** Opening Record extracts block **

(** The store after a trace: the reducer applied to every dispatched
    command in turn. *)
Definition after (state : AppState) (tr : list Event) : option AppState :=
  run state (dispatched tr).

(** ** The Remote Store Client: the [api] object of [AppProvider] *)

Module api.

Section Client.

(** [import.meta.env.VITE_API_URL || 'https://tasks-backend-wium.onrender.com'] *)
Variable API_BASE_URL : string.

Definition context (error : Axios.Error) : Logged :=
  LContext (Axios.message error)
           (Axios.status <$> Axios.response error)
           (Axios.response error ≫= Axios.data).

Definition context_headers (error : Axios.Error) : Logged :=
  LContextHeaders (Axios.message error)
                  (Axios.status <$> Axios.response error)
                  (Axios.response error ≫= Axios.data)
                  (Axios.headers <$> Axios.response error).

Definition lists_url : string := (API_BASE_URL ++ "/api/task-lists")%string.

Definition list_url (id : string) : string :=
  (API_BASE_URL ++ "/api/task-lists/" ++ id)%string.

Definition tasks_url (taskListId : string) : string :=
  (API_BASE_URL ++ "/api/task-lists/" ++ taskListId ++ "/tasks")%string.

Definition task_url (taskListId taskId : string) : string :=
  (API_BASE_URL ++ "/api/task-lists/" ++ taskListId ++ "/tasks/" ++ taskId)%string.

Definition fetchTaskLists (w : Axios.Wire (list TaskList.t)) : Async unit :=
  attempt
    (await _ := emit (ConsoleLog [LText "Fetching task lists from:"; LText lists_url]) in
     await data := await_axios GET lists_url NoBody w in
     await _ := emit (ConsoleLog [LText "Task lists response:"; LTaskLists data]) in
     dispatch (FETCH_TASKLISTS data))
  catch error =>
    (await _ := emit (ConsoleError [LText "Error fetching task lists:"; context_headers error]) in
     throw error).

Definition getTaskList (id : string) (w : Axios.Wire TaskList.t) : Async unit :=
  attempt
    (await data := await_axios GET (list_url id) NoBody w in
     dispatch (GET_TASKLIST data))
  catch error =>
    (await _ := emit (ConsoleError [LText "Error getting task list:"; context error]) in
     throw error).

Definition createTaskList (title : string) (description : option string)
    (w : Axios.Wire TaskList.t) : Async unit :=
  attempt
    (await data := await_axios POST lists_url (TaskListDraft title description) w in
     dispatch (CREATE_TASKLIST data))
  catch error =>
    (await _ := emit (ConsoleError [LText "Error creating task list:"; context error]) in
     throw error).

Definition getTask (taskListId taskId : string) (w : Axios.Wire Task.t) : Async unit :=
  attempt
    (await data := await_axios GET (task_url taskListId taskId) NoBody w in
     dispatch (GET_TASK taskListId data))
  catch error =>
    (await _ := emit (ConsoleError [LText "Error getting task:"; context error]) in
     throw error).

Definition updateTaskList (id : string) (taskList : TaskList.t)
    (w : Axios.Wire TaskList.t) : Async unit :=
  attempt
    (await data := await_axios PUT (list_url id) (TaskListBody taskList) w in
     dispatch (UPDATE_TASKLIST data))
  catch error =>
    (await _ := emit (ConsoleError [LText "Error updating task list:"; context error]) in
     throw error).

Definition deleteTaskList (id : string) (w : Axios.Wire unit) : Async unit :=
  attempt
    (await _ := await_axios DELETE (list_url id) NoBody w in
     dispatch (DELETE_TASKLIST id))
  catch error =>
    (await _ := emit (ConsoleError [LText "Error deleting task list:"; context error]) in
     throw error).

Definition fetchTasks (taskListId : string) (w : Axios.Wire (list Task.t)) : Async unit :=
  attempt
    (await data := await_axios GET (tasks_url taskListId) NoBody w in
     dispatch (FETCH_TASKS taskListId data))
  catch error =>
    (await _ := emit (ConsoleError [LText "Error fetching tasks:"; context error]) in
     throw error).

Definition createTask (taskListId : string) (draft : Body) (w : Axios.Wire Task.t) : Async unit :=
  attempt
    (await data := await_axios POST (tasks_url taskListId) draft w in
     dispatch (CREATE_TASK taskListId data))
  catch error =>
    (await _ := emit (ConsoleError [LText "Error creating task:"; context error]) in
     throw error).

Definition updateTask (taskListId taskId : string) (task : Task.t)
    (w : Axios.Wire Task.t) : Async unit :=
  attempt
    (await data := await_axios PUT (task_url taskListId taskId) (TaskBody task) w in
     dispatch (UPDATE_TASK taskListId taskId data))
  catch error =>
    (await _ := emit (ConsoleError [LText "Error updating task:"; context error]) in
     throw error).

Definition deleteTask (taskListId taskId : string) (w : Axios.Wire unit) : Async unit :=
  attempt
    (await _ := await_axios DELETE (task_url taskListId taskId) NoBody w in
     dispatch (DELETE_TASK taskListId taskId))
  catch error =>
    (await _ := emit (ConsoleError [LText "Error deleting task:"; context error]) in
     throw error).

(** The ten operations as one type, each with the type of the body its
    request is answered with. *)
Inductive Call :=
| FetchTaskLists
| GetTaskList (id : string)
| CreateTaskList (title : string) (description : option string)
| UpdateTaskList (id : string) (taskList : TaskList.t)
| DeleteTaskList (id : string)
| FetchTasks (taskListId : string)
| CreateTask (taskListId : string) (draft : Body)
| GetTask (taskListId taskId : string)
| UpdateTask (taskListId taskId : string) (task : Task.t)
| DeleteTask (taskListId taskId : string).

Definition reply (c : Call) : Type :=
  match c with
  | FetchTaskLists => list TaskList.t
  | GetTaskList _ | CreateTaskList _ _ | UpdateTaskList _ _ => TaskList.t
  | DeleteTaskList _ | DeleteTask _ _ => unit
  | FetchTasks _ => list Task.t
  | CreateTask _ _ | GetTask _ _ | UpdateTask _ _ _ => Task.t
  end.

Definition invoke (c : Call) : Axios.Wire (reply c) -> Async unit :=
  match c with
  | FetchTaskLists => fetchTaskLists
  | GetTaskList id => getTaskList id
  | CreateTaskList title description => createTaskList title description
  | UpdateTaskList id taskList => updateTaskList id taskList
  | DeleteTaskList id => deleteTaskList id
  | FetchTasks taskListId => fetchTasks taskListId
  | CreateTask taskListId draft => createTask taskListId draft
  | GetTask taskListId taskId => getTask taskListId taskId
  | UpdateTask taskListId taskId task => updateTask taskListId taskId task
  | DeleteTask taskListId taskId => deleteTask taskListId taskId
  end.

End Client.

End api.

(** ** The task-list screen *)

Module TaskListScreen.

(** [listId] comes from [useParams]: [undefined] or a string; the
    screen tests it for truthiness, and the empty string is falsy. *)
Definition truthy (listId : option string) : bool :=
  match listId with
  | Some l => negb (bool_decide (l = ""))
  | None => false
  end.

Definition closeTaskCount (ts : list Task.t) : nat :=
  length (filter (fun task => Task.status task = CLOSED) ts).

(** [useMemo] runs the computation while rendering: a [TypeError] in
    it ([None]) is thrown by the render. The guard [state.tasks[listId]]
    lets an inherited value through, and [filter] is then not a
    function. *)
Definition completionPercentage (state : AppState) (listId : option string) : option Q :=
  match listId with
  | Some l =>
      if truthy listId then
        match read (tasks state) l with
        | Own ts =>
            Some (if (0 <? length ts)%nat
                  then Number.mul
                         (Number.div (Number.of_nat (closeTaskCount ts))
                                     (Number.of_nat (length ts)))
                         100
                  else 0%Q)
        | Inherited => None
        | Undefined => Some 0%Q
        end
      else Some 0%Q
  | None => Some 0%Q
  end.

Section Handlers.

Variable API_BASE_URL : string.

(** [updateTask(...).then(() => fetchTasks(...)).catch(console.error)]:
    the second request is made only after the first command has been
    dispatched; whatever fails is logged and swallowed. *)
Definition toggleStatus (listId : option string) (task : Task.t)
    (put : Axios.Wire Task.t) (get : Axios.Wire (list Task.t)) : Async unit :=
  match listId with
  | Some l =>
      if truthy listId then
        let updatedTask :=
          Task.with_status task
            (if bool_decide (Task.status task = CLOSED) then OPEN else CLOSED) in
        attempt
          (await _ := api.updateTask API_BASE_URL l (Task.id task) updatedTask put in
           api.fetchTasks API_BASE_URL l get)
        catch error =>
          emit (ConsoleError [LText "Error updating task:"; LError error])
      else emit (ConsoleError [LText "listId is undefined"])
  | None => emit (ConsoleError [LText "listId is undefined"])
  end.

(** [state.taskLists.find((tl) => listId === tl.id)]: the list the
    screen is about, if the store knows it. *)
Definition taskList (state : AppState) (listId : option string) : option TaskList.t :=
  find (fun tl => bool_decide (listId = Some (TaskList.id tl))) (taskLists state).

** Closing Record extracts block **

[Assignment]: Taking the line with "Definition updateTask (taskListId" as the first and the line with "UpdateTaskList _ _ => TaskList.t" as the last, retype that stretch of the data above exactly, with no other lines.

[Output for this exercise]:
Definition updateTask (taskListId taskId : string) (task : Task.t)
    (w : Axios.Wire Task.t) : Async unit :=
  attempt
    (await data := await_axios PUT (task_url taskListId taskId) (TaskBody task) w in
     dispatch (UPDATE_TASK taskListId taskId data))
  catch error =>
    (await _ := emit (ConsoleError [LText "Error updating task:"; context error]) in
     throw error).

Definition deleteTask (taskListId taskId : string) (w : Axios.Wire unit) : Async unit :=
  attempt
    (await _ := await_axios DELETE (task_url taskListId taskId) NoBody w in
     dispatch (DELETE_TASK taskListId taskId))
  catch error =>
    (await _ := emit (ConsoleError [LText "Error deleting task:"; context error]) in
     throw error).

(** The ten operations as one type, each with the type of the body its
    request is answered with. *)
Inductive Call :=
| FetchTaskLists
| GetTaskList (id : string)
| CreateTaskList (title : string) (description : option string)
| UpdateTaskList (id : string) (taskList : TaskList.t)
| DeleteTaskList (id : string)
| FetchTasks (taskListId : string)
| CreateTask (taskListId : string) (draft : Body)
| GetTask (taskListId taskId : string)
| UpdateTask (taskListId taskId : string) (task : Task.t)
| DeleteTask (taskListId taskId : string).

Definition reply (c : Call) : Type :=
  match c with
  | FetchTaskLists => list TaskList.t
  | GetTaskList _ | CreateTaskList _ _ | UpdateTaskList _ _ => TaskList.t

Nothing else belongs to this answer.